A años del accidente que acabó con la vida de la Princesa del pueblo, la muerte se cierra ya, quieta y muda, alrededor de su nuca. El truco aquí consiste en pura maña audiovisual. Por ende, Diana comparece a la mansión de Sandringham como si condujera hacia el Hotel Overlook, encuadrado su coche bajo el resguarde todopoderoso de una cámara cenital. A su llegada, las líneas rectas de los edificios dibujan patrones de dimensiones exageradas y una frialdad sobrehumana: es la misma energía que emana del séquito de mayordomos y militares que desfilan, en composiciones rectísimas, al adentrarse en la finca real. Esto es, pareciera que el mundo marcha imparable, y que es cosa de ella si quiere resistirse a él. Los compases suspendidos de Johnny Greenwood, violines al canto, alargan aquellas notas preparatorias que suenan antes de asestar el primer golpe de cuerdas, como si siguieran a Diana, en pleno acecho. También la cámara va siempre por detrás, igual que en una película de miedo. Dentro del edificio, la veremos moverse bien de forma totalmente frontal o justo por detrás, superando la multitud de puertas, cuadros y cortinas que adornan los pasillos del casoplón. Diana va y viene, movida a golpes sucesivos de espanto y de determinación, por el dinamismo de un cuerpo atravesando infinitas capas de colores y texturas en constante fuga. Pero sus piernas no lograrán llevarla nunca a ninguna parte, siempre tendrá por delante más puertas, más cuadros, más cortinas.
▼ Spencer, Pablo Larraín.
Competición | Venezia 78.
Competición | Venezia 78.
«Larraín demuestra su músculo como sólido narrador audiovisual, aunque al final de la cinta se pierda un poco en el automatismo. Quizás entonces el mayor logro de su puesta en escena se encuentre en Kristen Stewart, la aliada perfecta».

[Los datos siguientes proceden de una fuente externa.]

Lemma make_resident_spec k v s :
  (make_resident k v s).1 = memv s !! k /\
  retiered (<[k := v]> (memv s)) (pmemv s) s (make_resident k v s).2.
Proof.
  unfold make_resident. set (s1 := note_ssd_probe_mutation k s).
  assert (meta_only s s1) as Hm by (apply meta_only_note, meta_only_refl).
  assert (memory s1 = memory s /\ pmem s1 = pmem s /\ metadata_map s1 = metadata_map s) as (E1 & E2 & E3).
  { unfold s1, note_ssd_probe_mutation. by case_match. }
  clearbody s1. unfold memv. rewrite lookup_fmap, <- E1.
  destruct (memory s1 !! k) as [r|] eqn:Er; cbn.
  { split; [done|]. apply (retiered_trans _ _ _ s1 _ Hm). by_retier.
    - by rewrite fmap_insert.
    - unfold pmemv. by rewrite E2.
    - homes_auto. }
  destruct (pmem s1 !! k) as [p|] eqn:Ep; [destruct (meta p) as [m|] eqn:Em|]; cbn;
    (split; [done|]; apply (retiered_trans _ _ _ s1 _ Hm); by_retier;
     [by rewrite fmap_insert|unfold pmemv; by rewrite value_drop_meta, E2|]).
  - homes_auto.
  - homes_auto.
  - homes_auto.
Qed.

Lemma take_resident_spec k s :
  (take_resident k s).1 = memv s !! k /\
  retiered (delete k (memv s)) (pmemv s) s (take_resident k s).2.
Proof.
  unfold take_resident. set (s1 := note_ssd_probe_mutation k s).
  assert (meta_only s s1) as Hm by (apply meta_only_note, meta_only_refl).
  assert (memory s1 = memory s /\ pmem s1 = pmem s /\ metadata_map s1 = metadata_map s) as (E1 & E2 & E3).
  { unfold s1, note_ssd_probe_mutation. by case_match. }
  clearbody s1. unfold memv. rewrite lookup_fmap, <- E1.
  destruct (memory s1 !! k) as [r|] eqn:Er; cbn.
  2: { split; [done|]. rewrite delete_id by by rewrite lookup_fmap, Er. rewrite E1. exact Hm. }
  split; [done|]. apply (retiered_trans _ _ _ s1 _ Hm).
  destruct (meta r) as [m|] eqn:Em; [destruct (pmem s1 !! k) as [p|] eqn:Ep|]; by_retier;
    try (by rewrite fmap_delete); unfold pmemv; rewrite <- ?E2; try done; cbn.
  - by eapply value_insert.
  - homes_auto.
  - homes_auto.
  - homes_auto.
Qed.

Lemma make_pmem_resident_spec k v s :
  (make_pmem_resident k v s).1 = pmemv s !! k /\
  retiered (memv s) (<[k := v]> (pmemv s)) s (make_pmem_resident k v s).2.
Proof.
  unfold make_pmem_resident, pmemv. rewrite lookup_fmap.
  destruct (pmem s !! k) as [r|] eqn:Er; [|destruct (memory s !! k) as [p|] eqn:Ep]; cbn;
    (split; [done|]; by_retier; [done|by rewrite fmap_insert|cbn]).
  - homes_auto.
  - homes_auto.
  - homes_auto.
Qed.
(* ===== verification/EnginePlace.v ===== *)
(** * The cache engine: placing values in tiers

    Demotion, the eviction loops of the resident tiers and placing a value in
    a tier, in [rel] with the state they start from. *)

From S2P Require Import Prelude Types Ordering EntryMeta Victim VictimFacts VictimSpec BlockCodec WriteBudget.
From S2P Require Import FrequencySketch KeyOrder KeyOrderSpec EngineState Engine EngineInv.
From S2P Require Import EngineEvict.

Section place.
Context {Ord : Type} {RO : RecencyOrder Ord} {ENV : Env} {ZS : Zstd} {ZL : ZstdLaws ZS}.
Implicit Types (s : Cache Ord) (k : CacheKey) (v : bytes).

Lemma rel_step W n m s1 s2 s3 :
  rel W n s1 s2 -> (inv s2 -> total s2 <= total s1 + n -> rel W m s2 s3) -> rel W (n + m) s1 s3.
Proof. intros R H. eapply rel_trans; [exact R|]. apply H; apply R. Qed.

Lemma rel_meta_tick W n s s1 s2 name c : rel W n s s1 -> s2 = add_stat name c s1 -> rel W n s s2.
Proof. intros R ->. eapply rel_meta_r; [exact R|]. apply meta_only_stat, meta_only_refl. Qed.

Lemma bypass_rel k v s :
  inv s -> blen v < 2 ^ 63 ->
  rel (wrote k v) 0 s (put_ssd_bypass_if_absent k v s).2 /\
  memv (put_ssd_bypass_if_absent k v s).2 = memv s /\ pmemv (put_ssd_bypass_if_absent k v s).2 = pmemv s.
Proof.
  intros Hi Hv. unfold put_ssd_bypass_if_absent.
  destruct (bool_decide (is_Some (disk_index s !! k))) eqn:Hk; cbn [orb]; [by split_and!; auto using rel_refl|].
  destruct (ssd_capacity_bytes (cfg s) =? 0); [by split_and!; auto using rel_refl|]. zbool.
  apply eq_None_not_Some in Hk.
  pose proof (budget_admits_spec k s s (meta_only_refl s)) as Hm.
  destruct (ssd_write_budget_admits k s) as [ok s1]. cbn [snd] in Hm.
  assert (forall s2, meta_only s1 s2 -> rel (wrote k v) 0 s s2 /\ memv s2 = memv s /\ pmemv s2 = pmemv s) as Hdone.
  { intros s2 H2. pose proof (meta_only_trans _ _ _ Hm H2) as H3. split; [by apply rel_meta|].
    by destruct H3 as (?&?&?&?&?&->&?&?&_). }
  destruct ok; cbn [negb]; [|cbn zeta; cbn [fst snd]; apply Hdone; solve [auto with meta_only]].
  destruct (_ || _) eqn:Hbig1; [cbn zeta; cbn [fst snd]; apply Hdone; solve [auto with meta_only]|].
  destruct (encode_cache_block v (block_options (cfg s1))) as [block|e] eqn:Henc;
    [|cbn zeta; cbn [fst snd]; apply Hdone; solve [auto with meta_only]].
  cbn zeta. match goal with |- context [if ?b then _ else _] => destruct b eqn:Hbig2 end; [cbn zeta; cbn [fst snd]; apply Hdone; solve [auto with meta_only]|].
  assert (disk_index s1 !! k = None) as Hk1 by by destruct Hm as (?&?&?&?&?&->&_).
  pose proof (rel_meta (wrote k v) _ _ Hi Hm) as R1.
  destruct (Hdone s1 (meta_only_refl _)) as (_ & E1 & E2).
  pose proof (evict_ssd_rel (wrote k v) (blen block) s1 (r_inv _ _ _ _ R1)) as (R2 & E3 & E4 & E5).
  set (s2 := evict_ssd_for_batch (blen block) s1) in *. clearbody s2.
  pose proof (rel_trans _ _ _ _ _ _ R1 R2) as R. cbn in R.
  assert (disk_index s2 !! k = None) as Hk2 by (eapply lookup_weaken_None; eauto).
  destruct (ssd_capacity_bytes (cfg s2) <? _) eqn:Hroom.
  { split_and!; [by eapply rel_meta_tick|unfold memv, pmemv in *; cbn; congruence..]. }
  zbool. destruct (write_ssd_block_spec k block s2) as (s3 & Hm3 & Hw).
  destruct (write_ssd_block k block s2) as [written s4]. cbn [fst snd] in Hw.
  pose proof (rel_meta_r _ _ _ _ _ R Hm3) as R3.
  assert (memv s3 = memv s /\ pmemv s3 = pmemv s) as [E6 E7].
  { destruct Hm3 as (?&?&?&?&?&->&?&?&_). unfold memv, pmemv in *. cbn. split; congruence. }
  destruct written as [[]|e]; subst s4.
  2: { split_and!; [by eapply rel_meta_tick|done..]. }
  assert (disk_index s3 !! k = None /\ ssd_bytes s3 = ssd_bytes s2 /\ cfg s3 = cfg s2 /\ disk_order s3 = disk_order s2)
    as (Hk3 & Eb & Ec & _) by by destruct Hm3 as (?&?&?&?&?&->&_).
  pose proof (stored_fields k block s3) as (F1&F2&F3&F4&F5&F6&F7&F8&F9&F10&F11&F12&F13).
  split_and!.
  - eapply rel_meta_r.
    + apply (rel_weaken _ (0 + 0)); [lia|]. eapply rel_trans; [exact R3|].
      apply (rel_installed k v block s3); [apply R3| |by eapply encode_pos].
      by apply (encode_decode _ _ _ Hv Henc).
    + cbn [fst snd]. apply meta_only_stat, meta_only_stat. unfold installed. cbn. rewrite F5, F8, F11, Hk3.
      replace (ssd_bytes s3 +! blen block) with (ssd_bytes s3 - default 0 None + blen block); [apply meta_only_refl|].
      cbn. pose proof (r_inv _ _ _ _ R) as (Hc & _ & _ & Ht & _). apply tracks_nonneg in Ht.
      destruct Hc as (_ & _ & _ & Hc). rewrite Eb. unfold sat_add in *. unfold blen in *. lia.
  - unfold memv in *. cbn. rewrite F2. exact E6.
  - unfold pmemv in *. cbn. rewrite F3. exact E7.
Qed.
(* ===== verification/EngineReadSpec.v ===== *)
(** * The cache engine: what reads promise *)

From S2P Require Import Prelude Types Ordering EntryMeta Victim VictimFacts VictimSpec BlockCodec WriteBudget.
From S2P Require Import FrequencySketch KeyOrder KeyOrderFacts KeyOrderSpec EngineState Engine EngineWrite.
From S2P Require Import EngineRead EngineInv EngineEvict EnginePlace EnginePut EngineCapacity.
From S2P Require Import EngineCapacity EngineSpec.

Section read_facts.
Context {Ord : Type} {RO : RecencyOrder Ord} {ENV : Env} {ZS : Zstd} {ZL : ZstdLaws ZS}.
Implicit Types (s : Cache Ord) (k : CacheKey) (v : bytes).

(** ** What a read answers *)

(** The device's answer for a block, at the question it is asked. *)
Definition stored_value s k (question : nat) : result (option (bytes * CacheTier)) :=
  if negb (ssd_store_enabled (cfg s)) then Ok None
  else if negb (io_ok question) then Err RocksDb
  else match ssd_store s !! k with
       | None => Ok None
       | Some block => let? v := decode_cache_block block in Ok (Some (v, Ssd))
       end.

(** The reference: the first tier that holds the entry, unless its time is up.
    The clock is read at the second question of a read, the device asked at
    the fourth. *)
Definition lookup_spec k s : result (option (bytes * CacheTier)) :=
  let t := tick (aux s) in
  if negb (started (cfg s)) then Err Stopped
  else if entry_expired s k (coarse_now (t + 1)) then Ok None
  else if ssd_instance_only (cfg s) then stored_value s k (t + 3)
  else match memv s !! k with
       | Some v => Ok (Some (v, Memory))
       | None => match pmemv s !! k with
                 | Some v => Ok (Some (v, Pmem))
                 | None => stored_value s k (t + 3)
                 end
       end.

Lemma get_from_ssd_answer k t s :
  started (cfg s) = true -> (get_from_ssd k t s).1 = stored_value s k (tick (aux s) + 1).
Proof.
  intros Hs. unfold get_from_ssd, ssd_probe, read_ssd_block, stored_value, instant, device. cbn zeta iota beta.
  change (cfg (next_tick s)) with (cfg s). destruct (ssd_store_enabled (cfg s)); cbn [negb]; [|done].
  cbn zeta iota beta. change (tick (aux (next_tick s))) with (S (tick (aux s))). rewrite Nat.add_1_r.
  destruct (io_ok (S (tick (aux s)))); cbn [negb]; [|done].
  change (ssd_store (next_tick (next_tick s))) with (ssd_store s).
  destruct (ssd_store s !! k) as [block|]; [|done].
  rewrite owned_decode_ok. destruct (decode_cache_block block) as [v|e]; cbn [result_bind]; [|done].
  change (cfg (next_tick (next_tick s))) with (cfg s). rewrite negb_involutive.
  destruct (ssd_instance_only (cfg s)); [|done].
  unfold finish_ssd_instance_hit. change (cfg (next_tick (next_tick s))) with (cfg s). rewrite Hs. cbn [negb].
  cbn zeta iota beta. destruct (coarse _). by destruct (record_known_hit_shared_occurrences_at _ _ _ _ _).
Qed.

Lemma get_answer k s : (get_with_tier k s).1 = lookup_spec k s.
Proof.
  unfold get_with_tier, lookup_spec, get_probe, instant, coarse. cbn zeta iota beta.
  change (cfg (next_tick (next_tick s))) with (cfg s). change (tick (aux (next_tick s))) with (S (tick (aux s))).
  rewrite Nat.add_1_r. destruct (started (cfg s)) eqn:Hs; cbn [negb]; [|done].
  change (entry_expired (next_tick (next_tick s)) k) with (entry_expired s k).
  destruct (entry_expired s k (coarse_now (S (tick (aux s))))) eqn:He; [done|].
  assert ((get_from_ssd k (instant_now (tick (aux s))) (next_tick (next_tick s))).1
          = stored_value s k (tick (aux s) + 3)) as Hg.
  { rewrite get_from_ssd_answer by done.
    change (tick (aux (next_tick (next_tick s)))) with (S (S (tick (aux s)))).
    replace (S (S (tick (aux s))) + 1)%nat with (tick (aux s) + 3)%nat by lia. done. }
  destruct (ssd_instance_only (cfg s)); [done|].
  change (memory (next_tick (next_tick s))) with (memory s). unfold memv. rewrite lookup_fmap.
  destruct (memory s !! k) as [r|]; cbn [fmap option_fmap option_map].
  - by destruct (record_known_hit_shared_occurrences_at _ _ _ _ _).
  - change (pmem_value (next_tick (next_tick s)) k) with (value <$> pmem s !! k). unfold pmemv. rewrite lookup_fmap.
    destruct (value <$> pmem s !! k); [done|exact Hg].
Qed.
Lemma j_delete k s s' : jrel s s' -> jrel s (delete_ssd_block k s').2.
Proof.
  intros R. unfold delete_ssd_block, device. cbn zeta.
  destruct (note_jrel k s' (j_ok _ _ R)) as [R1 T1]. pose proof (note_store k s') as Es.
  set (s1 := note_ssd_probe_mutation k s') in *. clearbody s1.
  assert (jrel s s1) as R3 by by eapply jrel_trans.
  case_match; [done|]. cbn zeta iota beta. case_match; cbn [snd]; [|by apply q_tick].
  apply (j_stored k _ s s1 s'); [done..|]. intros y Hy. cbn. by rewrite lookup_delete_ne.
Qed.

Lemma j_deletes keys s s' : jrel s s' -> jrel s (delete_ssd_blocks keys s').2.
Proof.
  intros R. unfold delete_ssd_blocks. destruct keys as [|k0 ks]; [done|]. set (keys := k0 :: ks). unfold device.
  destruct (notes_jrel keys s' (j_ok _ _ R)) as [R1 T1].
  assert (ssd_store (fold_left (fun s k => note_ssd_probe_mutation k s) keys s') = ssd_store s') as Es.
  { clear. generalize keys. intros l. revert s'. induction l as [|x l IH]; intros s'; cbn; [done|]. by rewrite IH, note_store. }
  set (s1 := fold_left _ keys s') in *. clearbody s1. assert (jrel s s1) as R3 by by eapply jrel_trans.
  case_match; [done|]. cbn zeta iota beta. case_match; cbn [snd]; [|by apply q_tick].
  apply (jrel_change s s' s1); [done..|]. intros x.
  change (ssd_store (set_ssd_store ?m _)) with m. change (ssd_store (next_tick s1)) with (ssd_store s1). rewrite Es.
  destruct (decide (x ∈ keys)) as [Hx|Hx]; [right; auto|left]. clear -Hx. revert Hx. generalize keys (ssd_store s').
  intros l. induction l as [|y l IH]; intros m Hx; cbn; [done|]. apply not_elem_of_cons in Hx as [Hne Hx].
  rewrite IH by done. by apply lookup_delete_ne.
Qed.
End journal.
#[export] Hint Resolve j_update j_set_metadata j_forget j_forget_expiry j_set_expiry j_forget_unless j_record_metadata
  j_record_eviction j_eviction_latency j_reason j_charge j_sketch : probe.

(** Step over a call that returns a pair. *)
Tactic Notation "jcall" uconstr(lem) :=
  match goal with
  | |- jrel ?s _ =>
      match goal with
      | |- context [match ?call with (_, _) => _ end] =>
          let H := fresh "J" in
          assert (jrel s call.2) as H by (apply lem; auto 20 with probe);
          destruct call as [? ?]; cbn [snd] in H
      end
  end.

Section operations.
Context {Ord : Type} {RO : RecencyOrder Ord} {ENV : Env} {ZS : Zstd}.
Implicit Types (s : Cache Ord) (k : CacheKey) (v : bytes).

Lemma j_windowed o b n f s s' : jrel s s' -> jrel s (windowed_victim o b n f s').2.
Proof. intros R. unfold windowed_victim, coarse. probe_cases. Qed.

Lemma j_promotions keys s s' : jrel s s' -> jrel s (apply_cold_tail_promotions keys s').
Proof.
  unfold apply_cold_tail_promotions. revert s'. induction keys as [|k keys IH]; intros s' R; cbn; auto with probe.
Qed.

Lemma j_select_memory s s' : jrel s s' -> jrel s (select_memory_eviction_victim s').2.
Proof.
  intros R. unfold select_memory_eviction_victim. cbn zeta. case_match; [done|..];
    jcall j_windowed; apply j_promotions, q_add_stat; done.
Qed.
Lemma j_select_pmem s s' : jrel s s' -> jrel s (select_pmem_eviction_victim s').2.
Proof. intros R. unfold select_pmem_eviction_victim. case_match; [done|..]; jcall j_windowed; by apply q_add_stat. Qed.
Lemma j_select_ssd s s' : jrel s s' -> jrel s (select_ssd_eviction_victim s').2.
Proof. intros R. unfold select_ssd_eviction_victim. case_match; [done|..]; jcall j_windowed; by apply q_add_stat. Qed.

Lemma j_ssd_victim k w n s s' : jrel s s' -> jrel s (evict_ssd_victim k w n s').
Proof. intros R. unfold evict_ssd_victim. cbn zeta. jcall j_read_value. auto 20 with probe. Qed.

Lemma j_ssd_loop fuel inc vs s s' : jrel s s' -> jrel s (evict_ssd_loop fuel inc vs s').2.
Proof.
  revert vs s'. induction fuel as [|fuel IH]; intros vs s' R; cbn [evict_ssd_loop]; [done|].
  destruct (_ <? _); [|done]. jcall j_select_ssd. destruct o as [[[k w] n]|]; [|done].
  assert (jrel s (evict_ssd_victim k w n c)) by by apply j_ssd_victim. case_match; auto.
Qed.

Lemma j_evict_ssd inc s s' : jrel s s' -> jrel s (evict_ssd_for_batch inc s').
Proof. intros R. unfold evict_ssd_for_batch. jcall j_ssd_loop. case_match; [done|]. by apply j_deletes. Qed.

Lemma j_bypass k v s s' : jrel s s' -> jrel s (put_ssd_bypass_if_absent k v s').2.
Proof.
  intros R. unfold put_ssd_bypass_if_absent. case_match; [done|]. jcall j_budget.
  case_match; [done|]. case_match; [cbn [snd]; auto with probe|].
  destruct (encode_cache_block _ _) as [block|e]; [|cbn [snd]; auto with probe].
  cbn zeta. case_match; [cbn [snd]; auto with probe|].
  assert (jrel s (evict_ssd_for_batch (blen block) c)) as R2 by by apply j_evict_ssd.
  set (c2 := evict_ssd_for_batch (blen block) c) in *. clearbody c2. case_match; [cbn [snd]; auto with probe|].
  jcall j_write. destruct r; cbn [snd]; auto 10 with probe.
Qed.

Larraín demuestra su músculo como sólido narrador audiovisual, aunque al final de la cinta se pierda un poco en el automatismo. Quizás entonces el mayor logro de su puesta en escena se encuentre en Kristen Stewart, la aliada perfecta. De buenas a primeras, el acento británico forzado, un peinado rubio despampanante y un armario acorde a la época trasladan su registro actoral a aquella presencia amanerada propia de la llamada escuela de la imitación, tan de moda en biopics colectagalardones. En efecto, Stewart imita, en su interpretación lleva al extremo la gestualidad del personaje, que resulta incluso exagerada, manierista. Para empezar, Larraín procura bañar siempre a su personaje de una luz potente y directa, desgajándola del mundo que habita y poniéndola debajo del foco público de forma bastante literal (quien haya subido alguna vez a un escenario sabrá cómo se siente estar bañado por focos de luz ante la oscuridad absoluta). Miedo escénico vuelto al revés, giro foucaultiano al canto, parecería que el público a oscuras siempre está ahí, observándola. Luego está, claro, la rigidez en el acting de todo el resto de elenco, de una lentitud casi marciana… ¿Cómo no va a parecer histriónica la forma de moverse de una persona normal en un mundo regido por la extremísima pulcritud y decoro?